In a recent article below, a new study has discovered in addition to the increased risk of psychosis of long term cannabis use, the higher potency “skunk” variations have now been linked to brain damage.
As a therapist I work regularly with people with dependencies and see first hand how smoking, alcohol and drugs can all lead to increased anxiety, stress, depression and anger. This is due to a combination of both the chemical effects of these activities (reduced serotonin levels) and the emotional reasons for why people needed to take them in the first place: happy, content and confident people are intellectually in control of their lives and so refrain from destructive behaviour.
I see the ‘excitement’ from many people of the legalisation of cannabis becoming a possibility and as a therapist, if this happens, my waiting room will be filled with people who have lost their way.
Simply ask yourself: are the people you know who take drugs, drink heavily or smoke, totally in control of their lives, happy, dealing with problems in a calm and appropriate way and always seeing opportunities? If they aren’t then maybe you’ve already got your answer.
The best drug is self-generated motivation and achievement!
Frequent smoking of high potency “skunk-like” cannabis can damage a crucial part of the brain responsible for communication between the two brain hemispheres, according to a new study.
Researchers have known for some time that long-term cannabis use can increase the risk of psychosis, and recent evidence suggests that alterations in brain function and structure may be responsible for this greater vulnerability.
The new study, published in Psychological Medicine, is the first to examine the effect of cannabis potency on brain structure, according to researchers at King’s College London and Sapienza University of Rome.
The scientists note that today’s high potency “skunk-like” products have been shown to contain higher proportions of Δ9-tetrahydrocannabinol (THC) than they did around a decade ago. In other studies, THC has been shown to induce psychotic symptoms.
“We found that frequent use of high potency cannabis significantly affects the structure of white matter fibers in the brain, whether you have psychosis or not,” said Dr. Paola Dazzan, a reader in Neurobiology of Psychosis from the Institute of Psychiatry, Psychology & Neuroscience (IoPPN) at King’s College London, and senior researcher on the study. “This reflects a sliding scale where the more cannabis you smoke and the higher the potency, the worse the damage will be.”
The researchers used diffusion tensor imaging (DTI), a magnetic resonance imaging (MRI) technique, to examine the white matter in the brains of 56 patients who had reported a first episode of psychosis at the South London and Maudsley NHS Foundation Trust (SLaM), as well as 43 healthy participants from the local community.
The researchers specifically examined the corpus callosum, the largest white matter structure in the brain, which is responsible for communication between the left and right hemispheres.

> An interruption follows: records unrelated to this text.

(* ===== verification/Signing.v ===== *)
(** Signed dispatch, agent side: packages/agent/src/signing/index.js.

    Models the v2 envelope's canonical base64, the single-value JSON scanner,
    the structural field checks, v1/v2 signature verification, the validity
    window and the agent-id binding.  Bytes are strings of code units below
    256.  Node's crypto is a parameter of the section: [createPublicKey]
    ([None]: unparseable PEM) and [crypto_verify] ([None]: it throws);
    [Date.parse] is the interface [DateParse]. *)
From S2P Require Import Prelude Dates Json.
Open Scope Z_scope.

(** * Base64 ([Buffer.from(s, "base64")] and [toString("base64")]) *)

Definition is_b64 (c : ascii) : bool :=
  is_alnum c || (code c =? 43) || (code c =? 47).
Definition is_eq (c : ascii) : bool := code c =? 61.

Definition b64_char (n : Z) : ascii :=
  if n <? 26 then char_at (65 + n)
  else if n <? 52 then char_at (71 + n)
  else if n <? 62 then char_at (n - 4)
  else if n =? 62 then char_at 43 else char_at 47.
Definition b64_value (c : ascii) : Z :=
  if is_upper_az c then code c - 65
  else if is_lower_az c then code c - 71
  else if is_digit c then code c + 4
  else if code c =? 43 then 62 else 63.

Fixpoint b64_encode (s : string) : string :=
  match s with
  | String a (String b (String c s)) =>
      let n := code a * 65536 + code b * 256 + code c in
      String (b64_char (n / 262144)) (String (b64_char (n / 4096 mod 64))
        (String (b64_char (n / 64 mod 64)) (String (b64_char (n mod 64)) (b64_encode s))))
  | String a (String b EmptyString) =>
      let n := code a * 65536 + code b * 256 in
      String (b64_char (n / 262144)) (String (b64_char (n / 4096 mod 64))
        (String (b64_char (n / 64 mod 64)) "="))
  | String a EmptyString =>
      let n := code a * 65536 in
      String (b64_char (n / 262144)) (String (b64_char (n / 4096 mod 64)) "==")
  | EmptyString => EmptyString
  end.

(** The decoder on alphabet characters: groups of four, then a group of three
    or two without its low bits, then a lone character that decodes to
    nothing. *)
Fixpoint b64_decode_chars (s : string) : string :=
  match s with
  | String a (String b (String c (String d s))) =>
      let n := b64_value a * 262144 + b64_value b * 4096 + b64_value c * 64 + b64_value d in
      String (char_at (n / 65536)) (String (char_at (n / 256 mod 256))
        (String (char_at (n mod 256)) (b64_decode_chars s)))
  | String a (String b (String c EmptyString)) =>
      let n := b64_value a * 262144 + b64_value b * 4096 + b64_value c * 64 in
      String (char_at (n / 65536)) (String (char_at (n / 256 mod 256)) EmptyString)
  | String a (String b EmptyString) =>
      let n := b64_value a * 262144 + b64_value b * 4096 in
      String (char_at (n / 65536)) EmptyString
  | _ => EmptyString
  end.
(** Padding ends the data. *)
Definition b64_decode (s : string) : string :=
  b64_decode_chars (drop_end is_eq s).

(** [/^[A-Za-z0-9+/]*={0,2}$/] and its [+] variant. *)
Definition V2_BASE64_PATTERN (s : string) : bool :=
  let p := drop_end is_eq s in sforall is_b64 p && (slen s - slen p <=? 2).
Definition BASE64_PATTERN (s : string) : bool :=
  V2_BASE64_PATTERN s && (1 <=? slen (drop_end is_eq s)).

Definition decodeCanonicalBase64 (value : string) : option string :=
  let decoded := b64_decode value in
  if bool_decide (b64_encode decoded = value) then Some decoded else None.

(** * The strict single-value scanner

    The source's index [i] into [text] is the remaining suffix here; a
    successful scan returns the suffix after the value. *)

Fixpoint scan_string_body (s : string) : option string :=
  match s with
  | EmptyString => None
  | String c s1 =>
      if code c =? 34 then Some s1
      else if code c =? 92 then
        match s1 with String _ s2 => scan_string_body s2 | EmptyString => None end
      else scan_string_body s1
  end.

Definition skip_digits : string → string := drop_while is_digit.
(** At least one digit, then the maximal run. *)
Definition scan_digits1 (s : string) : option string :=
  match s with
  | String c _ => if is_digit c then Some (skip_digits s) else None
  | EmptyString => None
  end.
Definition scan_number (s : string) : option string :=
  let s := match s with String c r => if code c =? 45 then r else s | _ => s end in
  s ← scan_digits1 s;
  s ← match s with
      | String c r => if code c =? 46 then scan_digits1 r else Some s
      | EmptyString => Some s
      end;
  match s with
  | String c r =>
      if (code c =? 101) || (code c =? 69) then
        scan_digits1
          match r with
          | String d r' => if (code d =? 43) || (code d =? 45) then r' else r
          | EmptyString => r
          end
      else Some s
  | EmptyString => Some s
  end.

Definition scan_word (s : string) : option string :=
  match strip "true" s with
  | Some r => Some r
  | None => match strip "false" s with Some r => Some r | None => strip "null" s end
  end.

Fixpoint scan_value (n : nat) (s : string) {struct n} : option string :=
  match n, s with
  | S n, String c r =>
      if code c =? 123 then
        match expect "}" (skip_ws r) with
        | Some r => Some r
        | None => scan_object n (skip_ws r)
        end
      else if code c =? 91 then
        match expect "]" (skip_ws r) with
        | Some r => Some r
        | None => scan_array n (skip_ws r)
        end
      else if code c =? 34 then scan_string_body r
      else if (code c =? 45) || is_digit c then scan_number s
      else scan_word s
  | _, _ => None
  end
with scan_object (n : nat) (s : string) {struct n} : option string :=
  match n with
  | S n =>
      s ← expect DQ s;
      s ← scan_string_body s;
      s ← expect ":" (skip_ws s);
      s ← scan_value n (skip_ws s);
      match expect "," (skip_ws s) with
      | Some s => scan_object n (skip_ws s)
      | None => expect "}" (skip_ws s)
      end
  | O => None
  end
with scan_array (n : nat) (s : string) {struct n} : option string :=
  match n with
  | S n =>
      s ← scan_value n s;
      match expect "," (skip_ws s) with
      | Some s => scan_array n (skip_ws s)
      | None => expect "]" (skip_ws s)
      end
  | O => None
  end.

(** Index one past the first value, -1 if there is none. *)
Definition scanSingleJsonValueEnd (text : string) : Z :=
  match scan_value (S (String.length text)) text with
  | Some r => slen text - slen r
  | None => -1
  end.

Inductive parse_error := TrailingContent | JsonSyntax.
#[global] Instance parse_error_eq_dec : EqDecision parse_error.
Proof. solve_decision. Defined.

Definition parseSingleJsonValueStrict (text : string) : result parse_error jsval :=
  if scanSingleJsonValueEnd text =? slen text then
    match JSON_parse text with Some v => Ok v | None => Err JsonSyntax end
  else Err TrailingContent.

(** * UTF-8 on code units below 256 *)

Fixpoint utf8_encode (s : string) : string :=
  match s with
  | EmptyString => EmptyString
  | String c s =>
      if code c <? 128 then String c (utf8_encode s)
      else String (char_at (192 + code c / 64))
             (String (char_at (128 + code c mod 64)) (utf8_encode s))
  end.
(** The fatal [TextDecoder]; sequences denoting a code point above 255 fall
    outside the modelled strings. *)
Fixpoint utf8_decode (s : string) : option string :=
  match s with
  | EmptyString => Some EmptyString
  | String b s1 =>
      if code b <? 128 then r ← utf8_decode s1; Some (String b r)
      else if in_range 194 195 b then
        match s1 with
        | String b2 s2 =>
            if in_range 128 191 b2 then
              r ← utf8_decode s2;
              Some (String (char_at ((code b - 192) * 64 + (code b2 - 128))) r)
            else None
        | EmptyString => None
        end
      else None
  end.
Definition UTF8_BOM_BYTES : string :=
  String (char_at 239) (String (char_at 187) (String (char_at 191) EmptyString)).

(** * Constants and reasons *)

Definition ENVELOPE_VERSION_1 : Z := 1.
Definition ENVELOPE_VERSION_2 : Z := 2.
Definition V2_MAX_ENCODED_PAYLOAD_CHARS : Z := 98304.
Definition V2_MAX_DECODED_PAYLOAD_BYTES : Z := 49152.
Definition V2_SIGNATURE_DECODED_BYTES : Z := 64.
Definition DEFAULT_TIME_WINDOW_TOLERANCE_MS : Z := 30000.
Definition SIGNATURE_LENGTH_MIN : Z := 64.
Definition SIGNATURE_LENGTH_MAX : Z := 1024.
Definition SIGNING_KEY_ID_PATTERN : string → bool := matches_class is_ident_char 1 128.
Definition NONCE_PATTERN : string → bool := matches_class is_ident_char 16 128.

Definition JOB_INTEGRITY_FAILED : string := "job_integrity_failed".
Definition CLOCK_DRIFT_SUSPECTED : string := "clock_drift_suspected".
Definition AGENT_ID_MISMATCH : string := "agent_id_mismatch".
Definition AGENT_ID_REQUIRED_BUT_MISSING : string := "agent_id_required_but_missing".

(** Misconfiguration the module answers with a thrown error. *)
Inductive signing_error :=
| MissingPublicKey | MissingPinnedKeyId | UnparseablePublicKey
| NonFiniteNow | BadTolerance | MissingBoundAgentId.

White matter consists of large bundles of nerve cell projections, called axons, which connect different regions of the brain, enabling communication between them, the researchers explained.

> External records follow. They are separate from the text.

Definition readEntry (v : jsval) : result replay_error entry :=
  match v, get "nonce" v, get "jobId" v, get "expiresAtMs" v with
  | Obj _, Str n, Str j, Num (Fin e) => Ok (mkEntry n j e)
  | _, _, _, _ => Err StoreBadEntry
  end.
Fixpoint readEntries (acc : Entries) (l : list jsval) : result replay_error Entries :=
  match l with
  | [] => Ok acc
  | v :: l =>
      e ← readEntry v;
      readEntries (assoc_set (cacheKey (nonce e) (jobId e)) e acc) l
  end.
Definition is_num (n : Z) (v : jsval) : bool :=
  match v with Num (Fin z) => z =? n | _ => false end.
Definition loadStore (f : store_file) : result replay_error Entries :=
  match f with
  | Missing => Ok []
  | Unreadable => Err StoreUnreadable
  | NotJson => Err StoreInvalidJson
  | Parsed v =>
      match v, get "entries" v with
      | Obj _, Arr l =>
          if is_num STORE_SCHEMA_VERSION (get "schemaVersion" v) then readEntries [] l
          else Err StoreBadShape
      | _, _ => Err StoreBadShape
      end
  end.

(** A running cache: its parameters, the live map and the file behind it. *)
Record cache := mkCache {
  maxEntries : Z;
  retentionToleranceMs : Z;
  entries : Entries;
  file : store_file;
}.

Definition createReplayCache (storePath : string) (maxE retention : jsnum) (f : store_file)
  : result replay_error cache :=
  _ ← ensure (negb (bool_decide (storePath = EmptyString))) BadStorePath;
  match maxE, retention with
  | Fin m, Fin r =>
      _ ← ensure (0 <? m) BadMaxEntries;
      _ ← ensure (0 <=? r) BadRetentionTolerance;
      es ← loadStore f;
      Ok (mkCache m r es f)
  | Fin m, _ => if 0 <? m then Err BadRetentionTolerance else Err BadMaxEntries
  | _, _ => Err BadMaxEntries
  end.

Definition with_entries (c : cache) (es : Entries) : cache :=
  mkCache (maxEntries c) (retentionToleranceMs c) es (file c).
(** The outcomes of a write: it returns, it throws before the rename, it
    throws after it. *)
Inductive write_outcome := Written | NotWritten | WrittenThenThrew.
Definition persist (io : write_outcome) (c : cache) : cache * result replay_error unit :=
  let c' := mkCache (maxEntries c) (retentionToleranceMs c) (entries c)
              (Parsed (store_json (entries c))) in
  match io with
  | Written => (c', Ok tt)
  | NotWritten => (c, Err PersistFailed)
  | WrittenThenThrew => (c', Err PersistFailed)
  end.

Definition size (c : cache) : Z := Z.of_nat (length (entries c)).

(** Past [expiresAt] by more than the tolerance. *)
Definition sweepable (c : cache) (nowMs : Z) (e : entry) : bool :=
  expiresAtMs e + retentionToleranceMs c <? nowMs.
Definition kept (c : cache) (nowMs : Z) (es : Entries) : Entries :=
  List.filter (λ ke, negb (sweepable c nowMs ke.2)) es.

Definition sweep (io : write_outcome) (nowMs : Z) (c : cache) : cache * result replay_error Z :=
  let es := kept c nowMs (entries c) in
  let removed := Z.of_nat (length (entries c)) - Z.of_nat (length es) in
  let c' := with_entries c es in
  if 0 <? removed then
    match persist io c' with
    | (c'', Ok _) => (c'', Ok removed)
    | (c'', Err e) => (c'', Err e)
    end
  else (c', Ok removed).

Section operations.
Context {dp : DateParse}.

The corpus callosum is particularly rich in cannabinoid receptors, on which the THC content of cannabis acts.
The study found that frequent use of high potency cannabis was linked to significantly higher mean-diffusivity, a marker of damage in white matter structure.
“This white matter damage was significantly greater among heavy users of high potency cannabis than in occasional or low potency users, and was also independent of the presence of a psychotic disorder,” said Dr. Tiago Reis Marques, a senior research fellow from the IoPPN at King’s College London.
Dazzan noted that there is an “urgent need” to educate health professionals, the public, and policymakers about the risks involved with cannabis use.
“As we have suggested previously, when assessing cannabis use it is extremely important to gather information on how often and what type of cannabis is being used,” she said. “These details can help quantify the risk of mental health problems and increase awareness on the type of damage these substances can do to the brain.”